(** * chatAssistant: the chat loop of [app/utils/chatbot.py]

    A shallow embedding of [get_context_retriever_chain], [get_response] and
    [chat].  The hosted model, the vector store and the UI toolkit are external
    collaborators: their answers are taken from an environment record, and every
    call the program makes to them is logged in a trace, so that statements
    about "what was invoked" and "what was rendered" can be read off the trace.
    Python lists that the caller shares with [chat] live in a store of list
    objects addressed by references. *)

From Stdlib Require Import Ascii String QArith.
From stdpp Require Import base gmap list strings pretty.

Open Scope string_scope.
Open Scope list_scope.

(** ** Python values and exceptions *)

(** Metadata values: a source is a string identifier, a page an integer.
    Both are hashable, so both can be keys of a dict. *)
Inductive PyVal :=
  | VStr (s : string)
  | VInt (n : Z).

#[global] Instance PyVal_eq_dec : EqDecision PyVal.
Proof. solve_decision. Defined.

(** [str(v)] *)
Definition py_str (v : PyVal) : string :=
  match v with
  | VStr s => s
  | VInt n => pretty n
  end.

(** [sep.join(parts)] *)
Fixpoint join (sep : string) (parts : list string) : string :=
  match parts with
  | [] => ""
  | [p] => p
  | p :: rest => p +:+ sep +:+ join sep rest
  end.

Inductive PyExn :=
  | KeyError (key : string)
  | ExternalError (name : string).

Inductive Outcome (A : Type) :=
  | Ok (a : A)
  | Raise (e : PyExn).
Arguments Ok {A} a.
Arguments Raise {A} e.

(** ** Messages and documents *)

(** [HumanMessage] and [AIMessage] are the two classes the program builds;
    a history handed in by the caller may hold any other message class of the
    toolkit, of which [SystemMessage] stands for the rest. *)
Inductive Message :=
  | HumanMessage (content : string)
  | AIMessage (content : string)
  | SystemMessage (content : string).

Definition content (m : Message) : string :=
  match m with
  | HumanMessage c | AIMessage c | SystemMessage c => c
  end.

(** [isinstance(message, AIMessage)] *)
Definition is_AIMessage (m : Message) : bool :=
  match m with
  | AIMessage _ => true
  | _ => false
  end.

Record Document := {
  page_content : string;
  metadata : gmap string PyVal
}.

(** The dict returned by the chain, at the two keys the program reads;
    [None] is an absent key. *)
Record Response := {
  answer : option string;
  context : option (list Document)
}.

(** ** The prompt template *)

Inductive MessageLike :=
  | RoleTemplate (role template : string)
  | MessagesPlaceholder (variable_name : string).

Definition system_template : string :=
"You are a multilingual chatbot powered by a Retrieval-Augmented Generation (RAG) system. Your task is to answer the user's question using ONLY the context provided from the vector database. Follow these rules:

1. **Language Detection**: Respond in the same language as the user's input. If the input is in Arabic, respond in Arabic. If the input is in English, respond in English.
2. **Contextual Answers**: Use ONLY the information from the provided context to answer the question. Do not rely on your own knowledge or invent answers.
3. **Unanswerable Questions**: If the context does not contain enough information to answer the question, politely ask the user for more details or clarification.
4. **Ambiguity**: If the question is ambiguous or unclear, ask the user to rephrase or provide more context.

Here is the context from the vector database:
{context}".

Definition prompt : list MessageLike :=
  [ RoleTemplate "system" system_template;
    MessagesPlaceholder "chat_history";
    RoleTemplate "human" "{input}" ].

(** [needle in haystack] *)
Fixpoint contains (needle haystack : string) : bool :=
  String.prefix needle haystack ||
  match haystack with
  | EmptyString => false
  | String _ rest => contains needle rest
  end.

(** ** The model configuration and the chain objects *)

Record ChatGoogleGenerativeAI := {
  model : string;
  temperature : Q;
  convert_system_message_to_human : bool
}.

*WORK TO COMPLETE*. The material must be reproduced word for word.

*WRITTEN REPLY*.
(** * chatAssistant: the chat loop of [app/utils/chatbot.py]

    A shallow embedding of [get_context_retriever_chain], [get_response] and
    [chat].  The hosted model, the vector store and the UI toolkit are external
    collaborators: their answers are taken from an environment record, and every
    call the program makes to them is logged in a trace, so that statements
    about "what was invoked" and "what was rendered" can be read off the trace.
    Python lists that the caller shares with [chat] live in a store of list
    objects addressed by references. *)

From Stdlib Require Import Ascii String QArith.
From stdpp Require Import base gmap list strings pretty.

Open Scope string_scope.
Open Scope list_scope.

(** ** Python values and exceptions *)

(** Metadata values: a source is a string identifier, a page an integer.
    Both are hashable, so both can be keys of a dict. *)
Inductive PyVal :=
  | VStr (s : string)
  | VInt (n : Z).

#[global] Instance PyVal_eq_dec : EqDecision PyVal.
Proof. solve_decision. Defined.

(** [str(v)] *)
Definition py_str (v : PyVal) : string :=
  match v with
  | VStr s => s
  | VInt n => pretty n
  end.

(** [sep.join(parts)] *)
Fixpoint join (sep : string) (parts : list string) : string :=
  match parts with
  | [] => ""
  | [p] => p
  | p :: rest => p +:+ sep +:+ join sep rest
  end.

Inductive PyExn :=
  | KeyError (key : string)
  | ExternalError (name : string).

Inductive Outcome (A : Type) :=
  | Ok (a : A)
  | Raise (e : PyExn).
Arguments Ok {A} a.
Arguments Raise {A} e.

(** ** Messages and documents *)

(** [HumanMessage] and [AIMessage] are the two classes the program builds;
    a history handed in by the caller may hold any other message class of the
    toolkit, of which [SystemMessage] stands for the rest. *)
Inductive Message :=
  | HumanMessage (content : string)
  | AIMessage (content : string)
  | SystemMessage (content : string).

Definition content (m : Message) : string :=
  match m with
  | HumanMessage c | AIMessage c | SystemMessage c => c
  end.

(** [isinstance(message, AIMessage)] *)
Definition is_AIMessage (m : Message) : bool :=
  match m with
  | AIMessage _ => true
  | _ => false
  end.

Record Document := {
  page_content : string;
  metadata : gmap string PyVal
}.

(** The dict returned by the chain, at the two keys the program reads;
    [None] is an absent key. *)
Record Response := {
  answer : option string;
  context : option (list Document)
}.

(** ** The prompt template *)

Inductive MessageLike :=
  | RoleTemplate (role template : string)
  | MessagesPlaceholder (variable_name : string).

Definition system_template : string :=
"You are a multilingual chatbot powered by a Retrieval-Augmented Generation (RAG) system. Your task is to answer the user's question using ONLY the context provided from the vector database. Follow these rules:

1. **Language Detection**: Respond in the same language as the user's input. If the input is in Arabic, respond in Arabic. If the input is in English, respond in English.
2. **Contextual Answers**: Use ONLY the information from the provided context to answer the question. Do not rely on your own knowledge or invent answers.
3. **Unanswerable Questions**: If the context does not contain enough information to answer the question, politely ask the user for more details or clarification.
4. **Ambiguity**: If the question is ambiguous or unclear, ask the user to rephrase or provide more context.

Here is the context from the vector database:
{context}".

Definition prompt : list MessageLike :=
  [ RoleTemplate "system" system_template;
    MessagesPlaceholder "chat_history";
    RoleTemplate "human" "{input}" ].

(** [needle in haystack] *)
Fixpoint contains (needle haystack : string) : bool :=
  String.prefix needle haystack ||
  match haystack with
  | EmptyString => false
  | String _ rest => contains needle rest
  end.

(** ** The model configuration and the chain objects *)

Record ChatGoogleGenerativeAI := {
  model : string;
  temperature : Q;
  convert_system_message_to_human : bool
}.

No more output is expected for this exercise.